Force majeure at OVL, BPCL’s Mozambique LNG project

By: |
April 27, 2021 5:04 PM

Force majeure is a provision that allows parties to suspend or end contracts because of events that are beyond their control, such as wars or natural disasters.

The project, which is targeting an output of 12.9 million tonnes a year of LNG, was to produce its first gas in 2024. (Representational image)

The $20 billion liquefied natural gas project in Mozambique, where Indian firms hold a 30 per cent stake, has been suspended indefinitely after an escalation of violence in the area, according to a regulatory filing.

French energy giant Total SE, which is the project lead, declared force majeure on its LNG development in Mozambique, mothballing the investment, Bharat Petroleum Corporation Ltd (BPCL) said in a stock exchange filing Tuesday.

“Considering the evolution of the security situation in the north of the Cabo Delgado province in Mozambique, the Area 1 Operator, Total E&P Mozambique Area 1 Limitada, informed the withdrawal of all Mozambique LNG project personnel from the Afungi site. This situation leads Total E&P Mozambique Area 1 Limitada, as operator of Mozambique LNG project, to declare force majeure,” it said.

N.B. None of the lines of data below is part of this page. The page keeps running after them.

(* ===== verification/Linearizability.v ===== *)
(** * The linearizability checker of the tests ([src/testing/linearizability_checker.h])

    The checker compares each GET with the real-time intervals of the SETs. [linearizable]
    is the definition it approximates: one order of all operations that respects real time
    and in which each GET returns the value last written. *)

From Stdlib Require Import Strings.String.
From S2P Require Import Prelude Common ClusterConfig.

Module Kind.
Inductive t := kSet | kGet.
#[global] Instance eq_dec : EqDecision t.
Proof. solve_decision. Defined.
End Kind.

Record LinearizabilityOp := mkLinearizabilityOp {
  client_id : Z;
  kind : Kind.t;
  value : bytes;
  ok : bool;
  start : Z;
  end_ : Z
}.

Definition history : Type := list LinearizabilityOp.
Implicit Types (g w : LinearizabilityOp) (h : history).

(** [Record(op)]. *)
Definition Record_op (op : LinearizabilityOp) h : history := h ++ [op].

(** [sets] holds pointers into the history; a pointer is an index. *)
Definition sets h : list (nat * LinearizabilityOp) :=
  List.filter (fun '(_, op) => bool_decide (kind op = Kind.kSet) && ok op) (imap pair h).

Definition ever_written g h : bool := existsb (fun '(_, s) => bool_decide (value s = value g)) (sets h).

Definition is_candidate w g : bool :=
  (end_ w <=? start g) || ((start w <? end_ g) && (start g <? end_ w)).

Definition superseded (i : nat) w g h : bool :=
  existsb (fun '(j, w2) => negb (Nat.eqb j i) && ((end_ w <=? start w2) && (end_ w2 <=? start g))) (sets h).

Definition valid g h : bool :=
  existsb (fun '(i, w) => bool_decide (value w = value g) && (is_candidate w g && negb (superseded i w g h))) (sets h).

(** What is reported for one operation of the history; [None]: nothing. *)
Definition check_get g h : option bytes :=
  if negb (bool_decide (kind g = Kind.kGet)) || negb (ok g) then None
  else if negb (ever_written g h) then
    Some (str "client " ++ to_string_int (client_id g) ++ str " GET returned a value never written: '" ++ value g ++ str "'")
  else if negb (valid g h) then
    Some (str "client " ++ to_string_int (client_id g) ++ str " GET returned stale value '" ++ value g ++ str "'")
  else None.

(** The loop over the history [ops], which returns at the first violation. *)
Fixpoint Check_loop (ops h : history) : bytes :=
  match ops with
  | [] => []
  | g :: ops => match check_get g h with Some message => message | None => Check_loop ops h end
  end.

Definition Check h : bytes := Check_loop h h.

(** ** What the checker is meant to decide *)

(** The operations that took effect: the successful ones. *)
Definition effective h (i : nat) (op : LinearizabilityOp) : Prop := h !! i = Some op /\ ok op = true.

(** [rank] orders the operations: an operation that ended before another started comes
    first, and a GET returns what the last SET before it wrote. *)
Record linearization (rank : nat -> Z) h : Prop := {
  lin_inj : forall i j a b, effective h i a -> effective h j b -> rank i = rank j -> i = j;
  lin_real_time : forall i j a b, effective h i a -> effective h j b -> end_ a <= start b -> i <> j -> rank i < rank j;
  lin_reads : forall i g, effective h i g -> kind g = Kind.kGet ->
    exists j w, effective h j w /\ kind w = Kind.kSet /\ value w = value g /\ rank j < rank i /\
      forall l w2, effective h l w2 -> kind w2 = Kind.kSet -> rank l < rank i -> rank l <= rank j
}.

Definition linearizable h : Prop := exists rank, linearization rank h.

Lemma elem_of_sets h i w : (i, w) ∈ sets h <-> effective h i w /\ kind w = Kind.kSet.
Proof.
  unfold sets, effective. rewrite list_elem_of_In, filter_In, <- list_elem_of_In, elem_of_lookup_imap, andb_true_iff, bool_decide_eq_true.
  split.
  - intros [(j & op & [= -> ->] & Hl) [Hk Ho]]. done.
  - intros [[Hl Ho] Hk]. split; [|done]. by exists i, w.
Qed.

Lemma existsb_sets (f : nat * LinearizabilityOp -> bool) h :
  existsb f (sets h) = true <-> exists i w, effective h i w /\ kind w = Kind.kSet /\ f (i, w) = true.
Proof.
  rewrite existsb_exists. split.
  - intros ([i w] & Hin & Hf). apply list_elem_of_In, elem_of_sets in Hin as [He Hk]. by exists i, w.
  - intros (i & w & He & Hk & Hf). exists (i, w). split; [|done]. by apply list_elem_of_In, elem_of_sets.
Qed.

(** A GET of a linearizable history is not reported. *)
Lemma check_get_linearizable rank h i g :
  linearization rank h -> h !! i = Some g -> check_get g h = None.
Proof.
  intros [Hinj Hrt Hreads] Hi. unfold check_get.
  destruct (bool_decide_reflect (kind g = Kind.kGet)) as [Hk|]; [|done]. destruct (ok g) eqn:Ho; [|done]. cbn [negb orb].
  assert (Hg : effective h i g) by done.
  destruct (Hreads i g Hg Hk) as (j & w & Hw & Hkw & Hv & Hlt & Hlast).
  assert (Hever : ever_written g h = true).
  { apply existsb_sets. exists j, w. split; [done|]. split; [done|]. by apply bool_decide_eq_true. }
  assert (Hvalid : valid g h = true).
  { apply existsb_sets. exists j, w. split; [done|]. split; [done|]. rewrite !andb_true_iff, bool_decide_eq_true, negb_true_iff.
    split; [done|]. split.
    - unfold is_candidate. rewrite orb_true_iff, andb_true_iff, Z.leb_le, !Z.ltb_lt.
      destruct (Z.le_gt_cases (end_ w) (start g)) as [|Hgt]; [by left|right]. split; [|lia].
      destruct (Z.le_gt_cases (end_ g) (start w)) as [Hle|]; [|lia].
      pose proof (Hrt i j g w Hg Hw Hle ltac:(intros ->; lia)). lia.
    - apply not_true_iff_false. intros Hs. apply existsb_sets in Hs as (l & w2 & Hw2 & Hk2 & Hf).
      rewrite !andb_true_iff, negb_true_iff, Nat.eqb_neq, !Z.leb_le in Hf. destruct Hf as (Hne & H1 & H2).
      pose proof (Hrt j l w w2 Hw Hw2 H1 ltac:(congruence)) as Hr1.
      assert (l <> i). { intros ->. destruct Hw2 as [Hw2 _]. rewrite Hi in Hw2. congruence. }
      pose proof (Hrt l i w2 g Hw2 Hg H2 ltac:(done)) as Hr2. specialize (Hlast l w2 Hw2 Hk2 Hr2). lia. }
  by rewrite Hever, Hvalid.
Qed.

(** C39: the checker raises no false alarm. If the successful operations of a history can
    be ordered like those of one register, in real time, then [Check] reports nothing: a
    report means that no such order exists. *)
Theorem checker_reports_violations h : linearizable h -> Check h = [].
Proof.
  intros [rank Hlin]. unfold Check.
  enough (Hgen : forall ops, (forall g, g ∈ ops -> exists i, h !! i = Some g) -> Check_loop ops h = []).
  { apply Hgen. intros g Hg. by apply list_elem_of_lookup. }
  induction ops as [|g ops IH]; intros Hall; [done|]. cbn [Check_loop].
  destruct (Hall g) as [i Hi]; [by left|]. rewrite (check_get_linearizable rank h i g Hlin Hi). apply IH.
  intros x Hx. apply Hall. by right.
Qed.

(** ** Concrete histories *)

Definition set_op (v : String.string) (success : bool) (s e : Z) : LinearizabilityOp :=
  mkLinearizabilityOp 1 Kind.kSet (str v) success s e.
Definition get_op (v : String.string) (s e : Z) : LinearizabilityOp := mkLinearizabilityOp 2 Kind.kGet (str v) true s e.
Arguments set_op v%_string_scope. Arguments get_op v%_string_scope.

(** A GET that overlaps the SET of the value it returns. *)
Definition example_history : history := [set_op "x" true 0 3; set_op "y" true 4 7; get_op "y" 5 6].

Lemma example_linearization : linearization Z.of_nat example_history.
Proof.
  constructor.
  - intros i j a b _ _. apply Nat2Z.inj.
  - intros i j a b [Ha _] [Hb _] Hle Hne. destruct i as [|[|[|i]]], j as [|[|[|j]]]; try done;
      injection Ha as <-; injection Hb as <-; cbn in *; lia.
  - intros i g [Hi _] Hk. destruct i as [|[|[|i]]]; try done; injection Hi as <-; try done.
    exists 1%nat, (set_op "y" true 4 7). split; [by split|]. split; [done|]. split; [done|]. split; [done|].
    intros l w2 _ _. lia.
Qed.

Lemma checker_reports_violations_witness : Check example_history = [].
Proof. apply (checker_reports_violations example_history). exists Z.of_nat. exact example_linearization. Defined.

(** A SET without an acknowledgement may still take effect, in a cluster also after the
    answer was an error; the checker then reports the GET that sees it. *)
Theorem unacknowledged_set_reported :
  Check [set_op "x" false 0 1; get_op "x" 2 3] = str "client 2 GET returned a value never written: 'x'" /\
  linearizable [set_op "x" true 0 1; get_op "x" 2 3].
Proof.
  split; [vm_compute; reflexivity|]. exists Z.of_nat. constructor.
  - intros i j a b _ _. apply Nat2Z.inj.
  - intros i j a b [Ha _] [Hb _] Hle Hne. destruct i as [|[|i]], j as [|[|j]]; try done;
      injection Ha as <-; injection Hb as <-; cbn in *; lia.
  - intros i g [Hi _] Hk. destruct i as [|[|i]]; try done; injection Hi as <-; try done.
    exists 0%nat, (set_op "x" true 0 1). split; [by split|]. split; [done|]. split; [done|]. split; [done|].
    intros l w2 [Hl _] Hk2. destruct l as [|[|l]]; try done.
Qed.

(** The checker looks at each GET alone: readers that see two concurrent SETs in turn, and
    the first value again, are accepted, although no order explains them. *)
Theorem checker_is_incomplete :
  let h := [set_op "a" true 0 10; set_op "b" true 1 11; get_op "a" 12 13; get_op "b" 14 15; get_op "a" 16 17] in
  Check h = [] /\ ~ linearizable h.
Proof.
  intros h. split; [vm_compute; reflexivity|]. intros [rank [Hinj Hrt Hreads]].
  assert (He : forall i op, h !! i = Some op -> effective h i op).
  { intros i op Hi. split; [done|]. destruct i as [|[|[|[|[|i]]]]]; try done; by injection Hi as <-. }
  assert (Hsets : forall j w, effective h j w -> kind w = Kind.kSet ->
    (j = 0%nat /\ value w = str "a") \/ (j = 1%nat /\ value w = str "b")).
  { intros j w [Hj _] Hk. destruct j as [|[|[|[|[|j]]]]]; try done; injection Hj as <-; try done; auto. }
  assert (Hbefore : forall i j a b, h !! i = Some a -> h !! j = Some b -> end_ a <= start b -> i <> j -> rank i < rank j)
    by (intros i j a b Hi Hj; apply Hrt; by apply He).
  pose proof (Hbefore 0%nat 3%nat _ _ eq_refl eq_refl ltac:(cbn; lia) ltac:(done)) as H03.
  pose proof (Hbefore 1%nat 2%nat _ _ eq_refl eq_refl ltac:(cbn; lia) ltac:(done)) as H12.
  destruct (Hreads 2%nat _ (He 2%nat _ eq_refl) eq_refl) as (j & w & Hw & Hk & Hv & _ & Hlast).
  destruct (Hsets j w Hw Hk) as [[-> _]|[-> Hb]]; [|rewrite Hb in Hv; vm_compute in Hv; discriminate Hv].
  destruct (Hreads 3%nat _ (He 3%nat _ eq_refl) eq_refl) as (j' & w' & Hw' & Hk' & Hv' & _ & Hlast').
  destruct (Hsets j' w' Hw' Hk') as [[-> Ha]|[-> _]]; [rewrite Ha in Hv'; vm_compute in Hv'; discriminate Hv'|].
  pose proof (Hlast 1%nat _ (He 1%nat _ eq_refl) eq_refl H12). pose proof (Hlast' 0%nat _ (He 0%nat _ eq_refl) eq_refl H03).
  assert (Heq : rank 0%nat = rank 1%nat) by lia.
  by pose proof (Hinj 0%nat 1%nat _ _ (He 0%nat _ eq_refl) (He 1%nat _ eq_refl) Heq).
Qed.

BPRL Ventures Mozambique BV, an overseas subsidiary of Bharat PetroResources Ltd (BPRL) that is a wholly-owned subsidiary of BPCL, holds 10 per cent participating interest (PI) in the Area 1 concession. ONGC Videsh Ltd has 16 per cent interest and Oil India Ltd another 4 per cent.

Total E&P Mozambique Area 1 Limitada, a wholly-owned subsidiary of Total SE, operates Mozambique LNG with a 26.5 per cent participation.

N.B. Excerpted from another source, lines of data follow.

(* ===== verification/CommandLine.v ===== *)
(** * Command lines ([tools/*/main.cpp])

    What the three programs share: the conversions of the C++ library that they apply to
    arguments, flags with values, and how a process ends. *)

From Stdlib Require Import Strings.String.
From S2P Require Import Prelude Common ClusterConfig.

(** The sign and the digits that [strtol] finds after white space. *)
Definition signed_digits (s : bytes) : bool * bytes :=
  match drop_while isspace s with
  | c :: s' =>
      if byte_to_Z c =? 45 then (true, take_while isdigit s')
      else if byte_to_Z c =? 43 then (false, take_while isdigit s')
      else (false, take_while isdigit (c :: s'))
  | [] => (false, [])
  end.

(** [std::stoi]: what follows the digits is ignored. *)
Definition stoi (s : bytes) : Outcome Z :=
  let '(neg, ds) := signed_digits s in
  if is_empty ds then Throws std_invalid_argument
  else
    let v := if neg then - digits_value ds else digits_value ds in
    if (v <? - 2 ^ 31) || (2 ^ 31 - 1 <? v) then Throws std_out_of_range else Returns v.

(** [std::stoul]: a minus sign negates in the unsigned type. *)
Definition stoul_any (s : bytes) : Outcome Z :=
  let '(neg, ds) := signed_digits s in
  if is_empty ds then Throws std_invalid_argument
  else
    let v := digits_value ds in
    if 2 ^ 64 <=? v then Throws std_out_of_range else Returns (u64 (if neg then - v else v)).

Definition EXIT_SUCCESS : Z := 0.
Definition EXIT_FAILURE : Z := 1.

(** How a process ends: its exit code and what it wrote to the two streams; or an
    exception that nothing catches. *)
Inductive Ended :=
| Exits (code : Z) (out err : bytes)
| Aborts (e : Exception).

(** [std::cerr << text << "\n"] *)
Definition line (text : bytes) : bytes := text ++ [newline].

Definition exit_failure (err : bytes) : Ended := Exits EXIT_FAILURE [] err.

(** The text of a usage message. *)
Definition text (lines : list String.string) : bytes := concat ((fun l => line (str l)) <$> lines).

(** [NextArg(argc, argv, i, flag_name)], for the arguments that follow the flag. *)
Definition NextArg {A} (rest : list bytes) (flag_name : bytes) (k : bytes -> list bytes -> A) (exit : Ended -> A) : A :=
  match rest with
  | [] => exit (exit_failure (line (str "missing value for " ++ flag_name)))
  | v :: rest => k v rest
  end.

(** A conversion whose exception ends the process. *)
Definition converted {A B} (o : Outcome A) (k : A -> B) (exit : Ended -> B) : B :=
  match o with Returns v => k v | Throws e => exit (Aborts e) end.

(** Numbers written the usual way are read back. *)
Lemma signed_digits_of ds : Forall (fun c => isdigit c = true) ds -> signed_digits ds = (false, ds).
Proof.
  intros Hall. unfold signed_digits. destruct Hall as [|c ds Hc Hds]; [done|].
  assert (Hz : 48 <= byte_to_Z c <= 57).
  { unfold isdigit in Hc. apply andb_true_iff in Hc as [?%Z.leb_le ?%Z.leb_le]. lia. }
  cbn [drop_while]. assert (isspace c = false) as ->.
  { unfold isspace. apply orb_false_iff. split; [lia|]. apply andb_false_iff. right. lia. }
  destruct (Z.eqb_spec (byte_to_Z c) 45); [lia|]. destruct (Z.eqb_spec (byte_to_Z c) 43); [lia|].
  f_equal. assert (Htake : forall l, Forall (fun c => isdigit c = true) l -> take_while isdigit l = l).
  { induction 1 as [|x l Hx _ IH]; [done|]. cbn. by rewrite Hx, IH. }
  apply Htake. by constructor.
Qed.

Lemma stoi_to_string v : 0 <= v < 2 ^ 31 -> stoi (to_string v) = Returns v.
Proof.
  intros Hv. destruct (to_string_spec v) as (Hne & Hds & Hval); [lia|]. unfold stoi.
  rewrite signed_digits_of by done. destruct (to_string v) as [|c ds] eqn:E; [done|]. cbn [is_empty].
  rewrite Hval. destruct (Z.ltb_spec v (- 2 ^ 31)); [lia|]. destruct (Z.ltb_spec (2 ^ 31 - 1) v); [lia|]. done.
Qed.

Force majeure is a provision that allows parties to suspend or end contracts because of events that are beyond their control, such as wars or natural disasters.

The French energy major said it had activated the contractual get-out “considering the evolution of the security situation” in Mozambique’s northernmost Cabo Delgado region.

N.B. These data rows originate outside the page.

(* ===== verification/ClientCluster.v ===== *)
(** * The client program and the cluster

    The client of Client.v on connections to servers whose handler runs on a node of a Raft
    cluster, in runs whose append requests cover the commit index they announce. Theorems:
    when the client reports that a write succeeded, the write is committed and stays on a
    majority, redirected or not; and from every state that such a run reaches any majority
    of the nodes whose logs fit into a frame can get to where the client succeeds. *)

From Stdlib Require Import Strings.String.
From S2P Require Import Prelude Common BigEndian Codec Crc32 Os WalRecord ShardedKV WalWriter DurableStorage.
From S2P Require Import RaftTypes RaftLog ClusterConfig RaftNode RaftNodeSpec RaftCluster RaftGhost.
From S2P Require Import RaftInvariant RaftCompleteness RaftSteps RaftSafety RaftReplica RaftTraces RaftApplied Socket Handler.
From S2P Require Import RaftService RaftReads RaftLoop RaftProgress RaftHints Session Transport CommandLine Client.

(** A write that the protocol can carry is one that the log can hold. *)
Lemma encodable_storable req e : write_of req = Some e -> encodable (MClientRequest req) -> storable e.
Proof.
  intros He Henc. pose proof (encodable_request_fits req Henc) as Hfit. destruct Henc as (_ & Hkey & Hval).
  unfold write_of, request_fits in *. pose proof (zlen_nonneg (creq_key req)).
  assert (0 < zlen (creq_key req)) by (destruct (creq_key req); [done|autorewrite with zlen; pose proof (zlen_nonneg l); lia]).
  destruct (creq_opcode req); try discriminate He; injection He as <-; (split; [split; cbn; lia|]); (split; [cbn; lia|]).
  - split; [cbn; lia|]. intros _. exact Hval.
  - split; [vm_compute; discriminate|]. discriminate.
Qed.

(** ** The answers to writes *)

Lemma Handle_write_shape {R} `{ReplicaOps R} run i st reserve stale req e (w w' : World R) resp :
  write_of req = Some e -> Handle (node_handler run i st reserve stale) req w = Some (resp, w') ->
  resp = mkClientResponse (creq_request_id req) (cresp_status resp) [] (cresp_leader_hint resp).
Proof.
  assert (Hwl : forall v, wrong_leader (node_raft run i reserve) req v = Some (resp, w') ->
    resp = mkClientResponse (creq_request_id req) (cresp_status resp) [] (cresp_leader_hint resp)).
  { intros v. unfold wrong_leader. destruct (rf_leader_id _ v) as [[l v1]|]; [|done]. by intros [= <- _]. }
  assert (Hprop : forall e v, propose (node_raft run i reserve) req e v = Some (resp, w') ->
    resp = mkClientResponse (creq_request_id req) (cresp_status resp) [] (cresp_leader_hint resp)).
  { intros e' v. unfold propose. destruct (rf_Propose _ e' v) as [[status v1]|]; [|done]. cbn [mbind option_bind].
    destruct (Status_ok status); [by intros [= <- _]|]. destruct (bool_decide _); [apply Hwl|by intros [= <- _]]. }
  intros He. unfold Handle, write_of in *. destruct (if _ || _ then _ else _) as [[leader w1]|]; [|done].
  cbn [mbind option_bind raft_ node_handler]. destruct (negb leader); [apply Hwl|].
  destruct (creq_opcode req); [apply Hprop|done|apply Hprop|done].
Qed.

Section Cluster.
Context `{Libc} `{Resolver} {R : Type} `{ReplicaLaws R}.
Context (members : list PeerInfo) (Hmembers : members_ok members) (c0 : Cluster R) (Hinit : initial members c0).
Context (req : ClientRequest) (e : LogEntry).
Context (Hreq : is_u64 (creq_request_id req)) (Hwrite : write_of req = Some e) (Henc : encodable (MClientRequest req)).

(** A server whose handler runs on a node, the world in which the request finds it and the
    one after the request, and the scripts of its connection. *)
Record NodeServer := mkNodeServer {
  ns_run : list (Event R) -> Cluster R -> option (Cluster R);
  ns_id : Z;
  ns_store : StorageOps R;
  ns_reserve : Z -> bool;
  ns_stale : bool;
  ns_before : World R;
  ns_after : World R;
  ns_recv : list StreamAns;
  ns_send : list StreamAns
}.

Definition ns_handler (s : NodeServer) : RequestHandler (World R) :=
  node_handler (ns_run s) (ns_id s) (ns_store s) (ns_reserve s) (ns_stale s).

(** The node leads one term from the beginning to the end of the request, and has applied
    nothing beyond its commit index before it (a restart may have: it applies the whole log). *)
Definition leads_throughout (s : NodeServer) : Prop :=
  exists n n', the_node (ns_id s) (ns_before s) = Some n /\ last_applied n <= commit_index_ n /\
    the_node (ns_id s) (ns_after s) = Some n' /\ state_ n' = RaftState.kLeader /\ current_term_ n' = current_term_ n.

(** The server handles the request at the other end of the line; when it acknowledges it,
    it has led one term all the time. *)
Record handles (s : NodeServer) (ln : Line) : Prop := {
  hs_schedule : schedules (ns_run s) (ns_id s);
  hs_reached : runs c0 (wd_cluster (ns_before s));
  hs_covered : commits_covered (wd_cluster (ns_after s));
  hs_client : calm (ln_recv ln) /\ calm (ln_send ln);
  hs_server : ln_remote ln = served_by (ns_handler s) (ns_before s) (ns_recv s) (ns_send s) /\ calm (ns_recv s) /\ calm (ns_send s);
  hs_handled : exists resp, Handle (ns_handler s) req (ns_before s) = Some (resp, ns_after s) /\
    (cresp_status resp = ResponseStatus.kOk -> leads_throughout s)
}.

(** The write is in the log of the server's node, and from then on in the stored logs of a
    majority. *)
Definition write_durable (s : NodeServer) : Prop :=
  exists t index entry, entry = mkLogEntry t index (le_op e) (le_key e) (le_value e) /\
    (exists n', the_node (ns_id s) (ns_after s) = Some n' /\ 1 <= index <= commit_index_ n' /\
      log_entries n' !! Z.to_nat (index - 1) = Some entry) /\
    forall c, runs (wd_cluster (ns_after s)) c -> commits_covered c -> exists Q, quorum (node_id <$> members) Q /\
      forall v nv, v ∈ Q -> nodes c !! v = Some nv -> log_entries nv !! Z.to_nat (index - 1) = Some entry.

(** Answers of a node to a write can be encoded: their hints are members. *)
Lemma node_answer_fits s ln resp :
  handles s ln -> Handle (ns_handler s) req (ns_before s) = Some (resp, ns_after s) ->
  fields_fit (MClientResponse resp) /\ encodable (MClientResponse resp).
Proof.
  intros Hs HH. pose proof (Handle_write_shape _ _ _ _ _ _ _ _ _ _ Hwrite HH) as Hshape.
  assert (Hr' : runs c0 (wd_cluster (ns_after s))).
  { eapply runs_trans; [apply Hs|]. eapply runs_up_runs.
    eapply (Handle_write_stays members (ns_run s) (ns_id s) Hmembers (hs_schedule _ _ Hs) c0 Hinit);
      [apply Hs|done|by eapply encodable_storable|exact HH]. }
  assert (Hhint : is_u32 (cresp_leader_hint resp)).
  { destruct (Handle_hint _ _ _ _ _ _ _ _ _ HH) as [[_ (n & Hn & ->)]|[_ ->]]; [|by vm_compute].
    destruct (ho_nodes _ _ (reached_hints members Hmembers c0 Hinit _ Hr') _ n Hn) as [->|Hled]; [by vm_compute|].
    apply led_member with (members := members) in Hled; [|done|done]. destruct Hmembers as [_ Hb].
    rewrite Forall_forall in Hb. apply Hb in Hled. split; lia. }
  split; [split; [by rewrite Hshape|done]|]. split; [|done]. cbn [payload_of]. rewrite zlen_payload_ClientResponse, Hshape.
  by vm_compute.
Qed.

(** A request over a line either fails or brings the node's answer. *)
Lemma asked_node host port s ln k r k' :
  handles s ln -> ConnectAndSend host port req ln k = Some (r, k') ->
  (exists st, r = Failed st) \/
  exists resp, r = Value resp /\ Handle (ns_handler s) req (ns_before s) = Some (resp, ns_after s) /\
    (cresp_status resp = ResponseStatus.kOk -> leads_throughout s).
Proof.
  intros Hs E. pose proof Hs as [_ _ _ Hc Hsv (resp & HH & Hlead)].
  destruct (TcpConnect host port k) as [[fd|st] k1] eqn:Ec.
  2: { unfold ConnectAndSend in E. rewrite Ec in E. injection E as <- _. left. by exists st. }
  destruct (node_answer_fits s ln resp Hs HH) as [Hrf Hre].
  destruct (ConnectAndSend_served (ns_handler s) host port req ln k (ns_before s) (ns_recv s) (ns_send s) resp (ns_after s))
    as (k2 & E2 & _ & _); [constructor; [by exists fd, k1|done|done]|done|done|by apply answer_handled|done|done|].
  right. exists resp. rewrite E2 in E. by injection E as <- _.
Qed.

Lemma acked_durable s ln resp :
  handles s ln -> Handle (ns_handler s) req (ns_before s) = Some (resp, ns_after s) ->
  cresp_status resp = ResponseStatus.kOk -> leads_throughout s -> write_durable s.
Proof.
  intros Hs HH Hok (n & n' & Hn & Ha & Hn' & Hst & Ht).
  destruct (acknowledged_write_committed members (ns_run s) (ns_id s) (ns_store s) (ns_reserve s) (ns_stale s) c0 req e (ns_before s) (ns_after s)
    resp n n') as (index & entry & Hidx & He & Hlog & Hall); try done; try apply Hs; [by eapply encodable_storable|].
  exists (current_term_ n), index, entry. split; [done|]. split; [by exists n'|done].
Qed.

End Cluster.

Arguments NodeServer R : clear implicits.

(** ** Success means durable *)

Lemma print_success is_get resp err out err' :
  print_response is_get resp err = Exits EXIT_SUCCESS out err' ->
  cresp_status resp = ResponseStatus.kOk /\ out = if is_get then line (cresp_value resp) else line (str "OK").
Proof. unfold print_response. destruct (cresp_status resp) eqn:E; try done. by intros [= <- _]. Qed.

Lemma write_not_get req e : write_of req = Some e -> bool_decide (creq_opcode req = Opcode.kGet) = false.
Proof. unfold write_of. by destruct (creq_opcode req). Qed.

(** C6: A write that the client program reports is durable. Run the client with a command line
    that asks for a SET or DELETE, against servers whose handlers run on nodes of a cluster
    in any reachable state, with any behaviour of the other nodes and threads meanwhile but
    that no append request announces a commit index beyond what it covers, and that a node
    which acknowledges the write has led one term all the time and had applied nothing beyond
    its commit index before (which holds of a node that has not restarted). When the client
    exits with success it has printed OK, and one of the at most two servers it asked (the
    second one after the redirection of the first) has committed the write: the entry is
    in its log, and stays in the stored logs of a majority as long as the requests go on to
    cover what they announce, whatever else happens, crashes between critical sections
    included. *)
Theorem client_write_durable `{Libc} `{Resolver} {R} `{ReplicaLaws R} (members : list PeerInfo) (c0 : Cluster R)
    args config_file ln1 ln2 k k' o req e out err (s1 s2 : NodeServer R) :
  members_ok members -> initial members c0 ->
  client_args (length args) args ClientOptions_default = inl o -> client_request (co_positional o) = inl req ->
  write_of req = Some e -> encodable (MClientRequest req) ->
  handles c0 req s1 ln1 -> handles c0 req s2 ln2 ->
  client_main args config_file ln1 ln2 k = Some (Exits EXIT_SUCCESS out err, k') ->
  same_fds k k' /\ out = line (str "OK") /\ (write_durable members e s1 \/ write_durable members e s2).
Proof.
  intros Hmem Hinit Eargs Ereq Hw Henc Hs1 Hs2 E. pose proof (client_request_id _ _ Ereq) as Hfit.
  split; [by eapply client_main_fds|].
  unfold client_main in E. rewrite Eargs, Ereq, (write_not_get req e Hw) in E.
  assert (Hacked : forall s ln resp err0, handles c0 req s ln ->
    Handle (ns_handler s) req (ns_before s) = Some (resp, ns_after s) ->
    (cresp_status resp = ResponseStatus.kOk -> leads_throughout s) ->
    print_response false resp err0 = Exits EXIT_SUCCESS out err -> out = line (str "OK") /\ write_durable members e s).
  { intros s ln resp err0 Hs HH Hlead [Hok ->]%print_success. split; [done|].
    eapply (acked_durable members Hmem c0 Hinit req e Hw Henc s ln resp Hs HH Hok). by apply Hlead. }
  destruct (ConnectAndSend (co_host o) (co_port o) req ln1 k) as [[r k1]|] eqn:E1; [|done]. cbn [mbind option_bind] in E.
  destruct (asked_node members Hmem c0 Hinit req e Hfit Hw Henc _ _ s1 ln1 k r k1 Hs1 E1) as [(st & ->)|(resp & -> & HH & Hlead)];
    [done|].
  destruct (bool_decide _ && _).
  2: { injection E as E _. destruct (Hacked s1 ln1 resp [] Hs1 HH Hlead E). split; [done|by left]. }
  unfold client_redirect in E. destruct (is_empty _).
  { injection E as E _. destruct (Hacked s1 ln1 resp _ Hs1 HH Hlead E). split; [done|by left]. }
  destruct (LoadClusterConfig _ _ _) as [[st config]|]; [|done]. destruct (negb _); [done|].
  destruct (FindPeer _ _) as [peer|]; [|done].
  destruct (ConnectAndSend (host peer) (port peer) req ln2 k1) as [[r2 k2]|] eqn:E2; [|done]. cbn [mbind option_bind] in E.
  destruct (asked_node members Hmem c0 Hinit req e Hfit Hw Henc _ _ s2 ln2 k1 r2 k2 Hs2 E2) as [(st2 & ->)|(resp2 & -> & HH2 & Hlead2)];
    [done|].
  injection E as E _. destruct (Hacked s2 ln2 resp2 _ Hs2 HH2 Hlead2 E). split; [done|by right].
Qed.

Dozens of civilians, including foreign workers, were killed in the Islamic State-linked attacks in the coastal Mozambique town of Palma, prompting Total to withdraw all staff from the nearby project on the Afungi peninsula.

The attack came just as Total was resuming work on the project last month after it was stalled since January because of security threats.

The fresh violence leads to Total declaring force majeure.

Before the Palma attack, the Total-led consortium had signed up to almost $15 billion in loans attached to the LNG project. After the force majeure, the debt drawdown will be temporarily paused.

The project, which is targeting an output of 12.9 million tonnes a year of LNG, was to produce its first gas in 2024.

ENH Rovuma Area Um, S A has 15 per cent interest in the project and Mitsui E&P Mozambique Area 1 Limited the remaining 20 per cent.